CHARLOTTE, NC (WBTV) - Multiple sources confirmed to WBTV Monday that the gun police say was found in Keith Lamont Scott's possession when he was fatally shot by a Charlotte-Mecklenburg Police (CMPD) officer was reported stolen.
The gun, sources said, was reportedly stolen in a residential breaking and entering. The sources said the man accused of stealing the gun was interviewed and is on record stating he sold the gun to Scott.
Police have not released any information about the man accused of stealing the gun and selling it to Scott.
Scott, 43, was killed on September 20, while police were serving a warrant at The Village at College Downs apartment complex on Old Concord Road, in northeast Charlotte. His death sparked protesting across the city, erupting into violence.
Scott's family has said he did not own a gun, but police said they recovered a gun at the scene of the shooting.
Scott's wife filed restraining order against him last year, according to our news partners at the Charlotte Observer.
Friday, a police source confirmed to WBTV that the gun reportedly found near the body of Keith Lamont Scott has Scott's fingerprints, DNA and blood on it. The source also told WBTV the case in the gun was loaded.
In a press release that included the videos and pictures, police said officers were at the apartment complex to serve a warrant unrelated to Scott. They said Scott pulled into the parking lot and parked beside the unmarked police vehicle officers were in, then began rolling what they believed to be a marijuana "blunt."
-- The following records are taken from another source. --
(** Pricing never panics: with a context that does not panic, a
    well-formed offer and a preflight that counts at least one cycle, every
    division, unwrap and subtraction on the way is defined, including the
    ones that only feed the reason of a skip. *)
Theorem price_order_no_panic {W} `{PanicFree W} o (w : W) :
  offer_wf (offer (request o)) -> no_panic (fst (price_order o w)).
Proof.
  intros Hwf. pose proof (wf_lockCollateral _ Hwf) as Hcol.
  assert (Hb : pfree price_order_body (o, w)).
  { unfold price_order_body.
    apply pfree_pm_bind; [apply price_prechecks_pfree|]. intros config s1 E1.
    apply price_prechecks_Ok in E1 as (now & w1 & w2 & wa & -> & _).
    apply pfree_pm_bind; [apply price_gas_pfree|]. intros [gp g] s2 E2.
    apply price_gas_Ok in E2 as (oa & wb & units & w3 & w4 & -> & [Ha1 Ha2] & _).
    apply pfree_pm_bind; [apply price_preflight_pfree; by rewrite Ha1|].
    intros [[[c pid] j] [lim reason]] s3 E3.
    apply price_preflight_Ok in E3
      as (ob & wc & pre & w5 & w6 & ev & m & iid & -> & [Hb1 Hb2] & _ & Hlim & Hge & Hev & ->).
    apply pf_cycles in Hev as Hc.
    apply pfree_pm_bind.
    { apply price_cycle_checks_pfree; [by rewrite Hb1, Ha1|done|].
      intros secs khz ->. by eapply deadline_reason_positive. }
    intros u s4 E4. apply price_cycle_checks_Ok in E4 as [-> _].
    apply pfree_pm_bind; [apply price_journal_pfree|].
    intros g' s5 E5. apply price_journal_Ok in E5 as (-> & _).
    apply pfree_pm_bind; [apply price_predicate_pfree|].
    intros u2 s6 E6. apply price_predicate_Ok in E6 as [-> _].
    apply pfree_pm_bind; [apply pfree_prim|]. intros o2 s7 [= <- <-]. simpl.
    case_bool_decide.
    - apply price_after_lock_pfree; [simpl; by rewrite Hb1, Ha1|done].
    - apply price_lockable_pfree; [simpl; by rewrite Hb1, Ha1|done]. }
  unfold no_panic, price_order.
  destruct (price_order_body (o, w)) as [[out|[e|out]|] s1] eqn:E; simpl; try done.
  by destruct (Hb s1).
Qed.

(** The unchecked multiplication after the saturating one: at 2^30 kHz a window
    of 2^31 seconds is priced as one in which nothing can be proven. *)
Lemma max_cycles_wraps : calculate_max_cycles_for_time (2 ^ 30) (2 ^ 31) = 0.
Proof. by vm_compute. Qed.

(** ** Witnesses *)

Definition toy_config : MarketConfig := {|
  min_mcycle_price := mkAmount 300 ETH;
  expected_probability_win_secondary_fulfillment := 50;
  max_mcycle_limit := 8000;
  min_mcycle_limit := 0;
  max_journal_bytes := 100;
  peak_prove_khz := Some 100;
  min_deadline := 5;
  max_collateral := mkAmount 1000000 ZKC;
  lockin_gas_estimate := 5;
  fulfill_gas_estimate := 10;
  commit_fulfillment_gas_estimate := 2;
  fulfill_journal_gas_per_byte := 1;
  groth16_verify_gas_estimate := 3;
  cfg_additional_proof_cycles := 0;
  pricing_overrides := mkOverrides ∅ ∅ ∅;
  max_order_expiry_secs := None
|}.

(** A context whose world is the clock: one wei per gas, and a guest of two
    million cycles that writes a two-byte journal. *)
Definition toy_context : OrderPricingContext Z := {|
  market_config := fun w => (Ok toy_config, w);
  supported_selectors := supported_default false;
  collateral_token_decimals := 18;
  denied_requestor_addresses := fun w => (Ok None, w);
  check_requestor_allowed := fun _ _ w => (Ok None, w);
  check_request_available := fun _ w => (Ok None, w);
  estimate_gas_to_fulfill := fun _ w => (Ok 10, w);
  additional_proof_cycles_for := fun _ w => (Ok 0, w);
  is_priority_requestor := fun _ w => (false, w);
  check_available_balances := fun _ _ _ _ w => (Ok None, w);
  current_gas_price := fun w => (Ok 1, w);
  estimate_erc1271_gas := fun o w => (estimate_erc1271_gas_default o, w);
  convert_to_eth := fun a w => (Ok (mkAmount (amount_value a) ETH), w);
  convert_to_zkc := fun a w => (Ok (mkAmount (amount_value a) ZKC), w);
  evaluate_request := fun _ _ w =>
    (Ok (EvalSuccess "e" (mkMetrics 2000000 2000000) "p" "i" [x02; x07]), w);
  now_timestamp := fun w => (w, w);
  digest_from_hex := fun _ => Some (repeat x01 32)
|}.

Definition toy_order (ty : FulfillmentType) : OrderRequest :=
  order_request_new
    (mkProofRequest (RequestId.u256 77 3)
       (requirements_new (predicate_into (PrefixMatch (repeat x01 32) [x02])))
       "https://host/image" (mkRequestInput InputInline [])
       (mkOffer 100 1100 1000 50 60 90 20000)) [] ty 1 1 900.

Lemma toy_skips : @SkipsOnly Z toy_context.
Proof. by split. Qed.

Lemma toy_panic_free : @PanicFree Z toy_externals toy_context.
Proof.
  split; try done. intros r l w ev m pid iid out w' [= <- <- <- <- <- <-]. done.
Qed.

Definition toy_terms : LockTerms := {|
  lt_total_cycles := 2000000; target_timestamp_secs := 1026; lt_expiry_secs := 1060;
  target_mcycle_price := 617; max_mcycle_price := 541; lt_config_min_mcycle_price := 300;
  current_mcycle_price := 100; lt_journal_len := 2 |}.

Definition toy_run := @price_order Z toy_externals toy_context (toy_order LockAndFulfill) 950.

Lemma toy_run_locks : fst toy_run = Ok (Lock toy_terms).
Proof. by vm_compute. Qed.

Lemma exec_limits_sound_witness :
  exists pre lim reason,
    @calculate_exec_limits Z toy_context (toy_order LockAndFulfill) 17 950
      = (Ok (pre, lim, reason), 950) /\ lim <= pre.
Proof.
  do 3 eexists. split; [by vm_compute|].
  destruct (@exec_limits_sound Z toy_context (toy_order LockAndFulfill) 17 950 _ _ _ _ eq_refl)
    as (? & ? & ? & ? & ? & ? & _ & _ & Hle & _). by apply Hle.
Defined.

Lemma lock_outcome_checked_witness :
  toy_run = (Ok (Lock toy_terms), snd toy_run)
  /\ total_cycles (fst (snd toy_run)) = Some 2000000.
Proof.
  split; [by vm_compute|].
  destruct (@lock_outcome_checked Z toy_externals toy_context toy_skips
    (toy_order LockAndFulfill) 950 toy_terms (fst (snd toy_run)) (snd (snd toy_run))
    ltac:(by vm_compute)) as (_ & _ & config & gp & units & cost & j & _ & Hck).
  by rewrite (cd_total _ _ _ _ _ _ _ _ _ Hck).
Defined.

Lemma lock_outcome_profitable_witness :
  exists g q, price_at (offer (request (toy_order LockAndFulfill))) 1026 = Ok q
    /\ 300 * 2000000 <= (q - g) * ONE_MILLION.
Proof.
  destruct (@lock_outcome_profitable Z toy_externals toy_context toy_skips
    (toy_order LockAndFulfill) 950 toy_terms (fst (snd toy_run)) (snd (snd toy_run))
    ltac:(by vm_compute) ltac:(refine (bool_decide_unpack _ _); by vm_compute)
    ltac:(done) ltac:(done) ltac:(done))
    as (config & gp & units & w1 & w2 & w3 & w4 & _ & _ & _ & _ & _ & Hq).
  destruct (Hq 1026 ltac:(by vm_compute) ltac:(done)) as (q & Eq & Hle). eauto.
Defined.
"Officers did not consider Mr. Scott's drug activity to be a priority at the time and they resumed the warrant operation," the release states. "A short time later, Officer Vinson observed Mr. Scott hold a gun up."
"Due to the combination of illegal drugs and the gun Mr. Scott had in his possession, officers decided to take enforcement action for public safety concerns," the release continued. "Officers departed the immediate area to outfit themselves with marked duty vests and equipment that would clearly identify them as police officers."
When they returned, the report states, officers saw Scott in possession of a gun for the second time. The officers then identified themselves as police officers and "gave clear, loud and repeated verbal commands to drop the gun." They said Scott refused to follow those commands.
That's when an officer in uniform and in a marked vehicle arrived to assist, and "utilized his baton to attempt to breach the front passenger window in an effort to arrest" Scott. This is the vehicle police said the dash-cam video was recorded from.
The release states Scott then got out of the vehicle with the gun and "backed away from the vehicle while continuing to ignore officers' repeated loud verbal commands to drop the gun."
"Officer Vinson perceived Mr. Scott's actions and movements as an imminent physical threat to himself and the other officers. Officer Vinson fired his issued service weapon, striking Mr. Scott," the release states. "Officers immediately rendered first aid and requested Medic to respond to the scene."
Putney said his department is not pressing charges against Vinson.